Identifying recycled oceanic components and volatiles in the Lizhuang carbonatite-associated REE deposit in southwest China: New constrain from in situ Hf–O isotopes

Abstract

Carbonatite-associated rare earth element (REE) deposits (CARD) are mainly found at the edges of cratons in the rift or post-collisional settings, but only a minority carbonatite can form large to giant REE deposit. Fluids rich in volatiles (such as F, Cl, S) are critical for the extraordinary enrichment of REE, but the manner in which volatiles and REE concentrate in the mantle source of CARD remains unclear.
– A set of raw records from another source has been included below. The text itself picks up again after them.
Lemma ones32_range : u32_range 0xFFFFFFFF.
Proof. unfold u32_range. lia. Qed.

Lemma update_family_range cpu f crc bytes :
  u32_range crc -> bytes_ok bytes -> u32_range (update_family cpu f crc bytes).
Proof.
  intros. rewrite update_family_ref by done.
  by apply update_ref_range; [apply family_poly_ok|..].
Qed.

Lemma crc32c_with_ref cpu f bytes :
  bytes_ok bytes ->
  crc32c_with cpu f bytes = u32_not (update_ref (family_poly f) 0xFFFFFFFF bytes).
Proof. intros. unfold crc32c_with. by rewrite update_family_ref by (done || apply ones32_range). Qed.

(** The streamed checksum is the checksum of the input with the field zeroed. *)
Lemma crc32c_zeroed_splice cpu f bytes off :
  bytes_ok bytes -> 0 <= off -> off + 4 <= Zlen bytes ->
  crc32c_zeroed cpu f bytes off = crc32c_with cpu f (splice bytes off [0; 0; 0; 0]).
Proof.
  intros Hb Hoff Hlen.
  assert (bytes_ok [0; 0; 0; 0]) as H0 by (repeat constructor; unfold is_byte; lia).
  unfold crc32c_zeroed. rewrite crc32c_with_ref by by apply bytes_ok_splice.
  rewrite !update_family_ref by
    (repeat apply update_family_range; first
      [ done | apply ones32_range | by apply bytes_ok_slice ]).
  unfold splice. rewrite !update_ref_app, slice_from_start, slice_to_end by lia.
  replace (Z.to_nat (off + 4)) with (Z.to_nat off + 4)%nat by lia. done.
Qed.

(** * Error detection *)

Lemma update_ref_inj poly c d suf :
  poly_ok poly -> u32_range c -> u32_range d -> bytes_ok suf ->
  update_ref poly c suf = update_ref poly d suf -> c = d.
Proof.
  intros Hp Hc Hd Hs. revert c d Hc Hd.
  induction Hs as [|b l Hb Hl IH]; intros c d Hc Hd Heq; [done|].
  assert (u32_range b) by (unfold u32_range, is_byte in *; lia).
  assert (Z.lxor c b = Z.lxor d b) as Hx.
  { apply (crc_steps_inj poly Hp 8); [by apply lxor_u32..|].
    apply IH; [by apply crc_steps_range, lxor_u32..|]. exact Heq. }
  apply (f_equal (Z.lxor b)) in Hx. rewrite !(Z.lxor_comm b) in Hx.
  by rewrite !Z.lxor_assoc, Z.lxor_nilpotent, !Z.lxor_0_r in Hx.
Qed.

Lemma le_val_inj l k :
  length l = length k -> bytes_ok l -> bytes_ok k -> le_val l = le_val k -> l = k.
Proof.
  intros Hlen Hl Hk Heq. rewrite <-(le_bytes_val l), <-(le_bytes_val k) by done.
  by rewrite Hlen, Heq.
Qed.

(** Two equal-length inputs that differ only in a window of at most four
    consecutive bytes have different running CRCs. *)
Lemma update_ref_burst poly c pre m1 m2 suf :
  poly_ok poly -> u32_range c -> bytes_ok pre -> bytes_ok m1 -> bytes_ok m2 ->
  bytes_ok suf -> length m1 = length m2 -> (length m1 <= 4)%nat ->
  update_ref poly c (pre ++ m1 ++ suf) = update_ref poly c (pre ++ m2 ++ suf) -> m1 = m2.
Proof.
  intros Hp Hc Hpre Hm1 Hm2 Hsuf Hlen H4 Heq.
  rewrite !update_ref_app in Heq.
  assert (forall m, bytes_ok m -> (length m <= 4)%nat -> u32_range (le_val m)) as Hval.
  { intros m Hm Hl. apply le_val_range in Hm. unfold u32_range.
    assert (256 ^ Zlen m <= 256 ^ 4) by (apply Z.pow_le_mono_r; lia).
    change (2 ^ 32) with (256 ^ 4). lia. }
  apply update_ref_inj in Heq; [|repeat apply update_ref_range; done..].
  rewrite <-(crc_steps_word poly _ m1), <-(crc_steps_word poly _ m2), Hlen in Heq by done.
  apply crc_steps_inj in Heq; [|done|apply lxor_u32; [by apply update_ref_range|apply Hval; auto; lia]..].
  apply (f_equal (Z.lxor (update_ref poly c pre))) in Heq.
  rewrite <-!Z.lxor_assoc, Z.lxor_nilpotent, !Z.lxor_0_l in Heq.
  by apply le_val_inj.
Qed.

Lemma u32_not_inj x y : u32_not x = u32_not y -> x = y.
Proof.
  unfold u32_not. intros H. apply (f_equal (fun z => Z.lxor z 0xFFFFFFFF)) in H.
  by rewrite !Z.lxor_assoc, Z.lxor_nilpotent, !Z.lxor_0_r in H.
Qed.

Lemma u32_not_range x : u32_range x -> u32_range (u32_not x).
Proof. intros. apply lxor_u32; [done|apply ones32_range]. Qed.

Lemma crc32c_with_range cpu f bytes : bytes_ok bytes -> u32_range (crc32c_with cpu f bytes).
Proof.
  intros. rewrite crc32c_with_ref by done. apply u32_not_range, update_ref_range;
    [apply family_poly_ok|apply ones32_range|done].
Qed.

Lemma crc32c_with_burst cpu f pre m1 m2 suf :
  bytes_ok pre -> bytes_ok m1 -> bytes_ok m2 -> bytes_ok suf ->
  length m1 = length m2 -> (length m1 <= 4)%nat -> m1 <> m2 ->
  crc32c_with cpu f (pre ++ m1 ++ suf) <> crc32c_with cpu f (pre ++ m2 ++ suf).
Proof.
  intros Hpre Hm1 Hm2 Hsuf Hlen H4 Hne Heq. apply Hne.
  rewrite !crc32c_with_ref in Heq by (repeat apply Forall_app_2; done).
  apply u32_not_inj in Heq.
  by apply (update_ref_burst (family_poly f) 0xFFFFFFFF pre m1 m2 suf
    (family_poly_ok f) ones32_range).
Qed.
(* ===== verification/FrameProofs.v ===== *)
(** Theorems about the frame codec of [Frame.v]. *)
From Stdlib Require Import ZArith Lia Bool.
From stdpp Require Import base list gmap strings.
From S2P Require Import Prelude Layout Crc32c Bf16 Frame.

(** * Reading a header back *)

(** The ranges the Rust field types enforce. *)
Record wf_header (h : HeaderFields) : Prop := {
  wfh_kind : hf_kind h = KIND_REQUEST \/ hf_kind h = KIND_RETURN;
  wfh_request_id : u64_range (hf_request_id h);
  wfh_placement_version : u64_range (hf_placement_version h);
  wfh_layer_id : u32_range (hf_layer_id h);
  wfh_row_count : u32_range (hf_row_count h);
  wfh_dim : u32_range (hf_dim h);
  wfh_route_count : u32_range (hf_route_count h);
  wfh_row_descriptor_bytes : u32_range (hf_row_descriptor_bytes h);
  wfh_route_bytes : u32_range (hf_route_bytes h);
  wfh_payload_bytes : u64_range (hf_payload_bytes h);
  wfh_logical_payload_bytes : u64_range (hf_logical_payload_bytes h);
  wfh_wire_bytes : u64_range (hf_wire_bytes h);
  wfh_flags : u32_range (hf_flags h);
  wfh_row_stride_bytes : u32_range (hf_row_stride_bytes h);
  wfh_executor_id : u64_range (hf_executor_id h);
  wfh_token_position : u64_range (hf_token_position h);
  wfh_seq : u64_range (hf_seq h);
}.

(** The header as it goes on the wire, with [crc] in its checksum field. *)
Definition sealed_header (h : HeaderFields) (naive : WireNaive) (crc : Z) : list Z :=
  splice (write_header h naive) hdr_CRC32C (le_bytes 4 crc).

Lemma write_header_length h naive : Zlen (write_header h naive) = HEADER_LEN.
Proof. reflexivity. Qed.

Lemma sealed_header_length h naive crc : Zlen (sealed_header h naive crc) = HEADER_LEN.
Proof. reflexivity. Qed.

(** The same 128 bytes, field after field. *)
Definition header_layout (h : HeaderFields) (naive : WireNaive) (crc : Z) : list Z :=
  MAGIC ++ le_bytes 2 VERSION ++ le_bytes 2 (hf_kind h) ++ le_bytes 4 HEADER_LEN
  ++ le_bytes 8 (hf_request_id h) ++ le_bytes 8 (hf_placement_version h)
  ++ le_bytes 4 (hf_layer_id h) ++ le_bytes 4 (hf_row_count h) ++ le_bytes 4 (hf_dim h)
  ++ le_bytes 2 (Dtype_code (hf_dtype h) naive)
  ++ le_bytes 2 (SourceKind_code (hf_source_kind h))
  ++ le_bytes 4 (hf_route_count h) ++ le_bytes 4 (hf_row_descriptor_bytes h)
  ++ le_bytes 4 (hf_route_bytes h) ++ le_bytes 8 (hf_payload_bytes h)
  ++ le_bytes 8 (hf_logical_payload_bytes h) ++ le_bytes 8 (hf_wire_bytes h)
  ++ le_bytes 4 (hf_flags h) ++ le_bytes 4 (hf_row_stride_bytes h)
  ++ le_bytes 4 (Status_code (hf_status h)) ++ le_bytes 8 (hf_executor_id h)
  ++ le_bytes 8 (hf_token_position h) ++ le_bytes 8 (hf_seq h)
  ++ le_bytes 4 crc ++ [0; 0; 0; 0].

Lemma sealed_header_layout h naive crc : sealed_header h naive crc = header_layout h naive crc.
Proof. reflexivity. Qed.

Lemma get_le_app n hd rest at_ v :
  0 <= at_ -> 0 <= n -> at_ + n <= Zlen hd -> 
  slice hd at_ (at_ + n) = le_bytes (Z.to_nat n) v -> 0 <= v < 256 ^ n ->
  get_le n (hd ++ rest) at_ = Ok v.
Proof.
  intros Hat Hn Hlen Hslice Hv. unfold get_le.
  rewrite (proj2 (Z.leb_le _ _)) by (rewrite length_app; lia).
  rewrite slice_app_l by lia. rewrite Hslice, le_val_bytes by (rewrite Z2Nat.id; lia).
  done.
Qed.

(** Reads the field the goal is about to bind; [v] is what was written there. *)
Ltac read_field v :=
  lazymatch goal with
  | |- mbind _ (get_le ?n (header_layout ?h ?naive ?crc ++ ?rest) ?at_) = _ =>
    rewrite (get_le_app n (header_layout h naive crc) rest at_ v);
    [ cbn [mbind outcome_bind]
    | done | done | done | reflexivity
    | first [ done | match goal with H : wf_header h |- _ => apply H end | idtac ] ]
  end.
This study focuses on the Lizhuang syenite from the Mianning–Dechang REE belt, southwest China, to investigate its petrogenesis, source characteristics, and volatiles evolution, through in situ Hf–O isotope analysis, coupled with mineral chemistry, bulk-rock geochemistry, and geochronology. The Lizhuang syenite was generated in a post-collisional setting at about 27 Ma, resulting from partial melting of an enriched lithospheric mantle, followed by fractional crystallization and immiscibility. When contrasted with barren carbonatite-syenite complexes worldwide, the syenite in REE deposit has a relatively higher content of F and S, with no significant difference in Cl content, and there is no clear correlation between magma oxygen fugacity and REE mineralization. The Hf–O isotopic signatures of zircon and apatite, along with bulk-rock Sr–Nd isotopic modeling, reveal that the mantle source of the Mianning–Dechang CARD experienced metasomatic processes related to the melts/fluids derived from both marine sediments and altered oceanic crust during subduction. The cratonic root, enriched in volatiles and REE, is reactivated during the upwelling of asthenosphere, and the released volatiles are able to participate in the formation of CARD.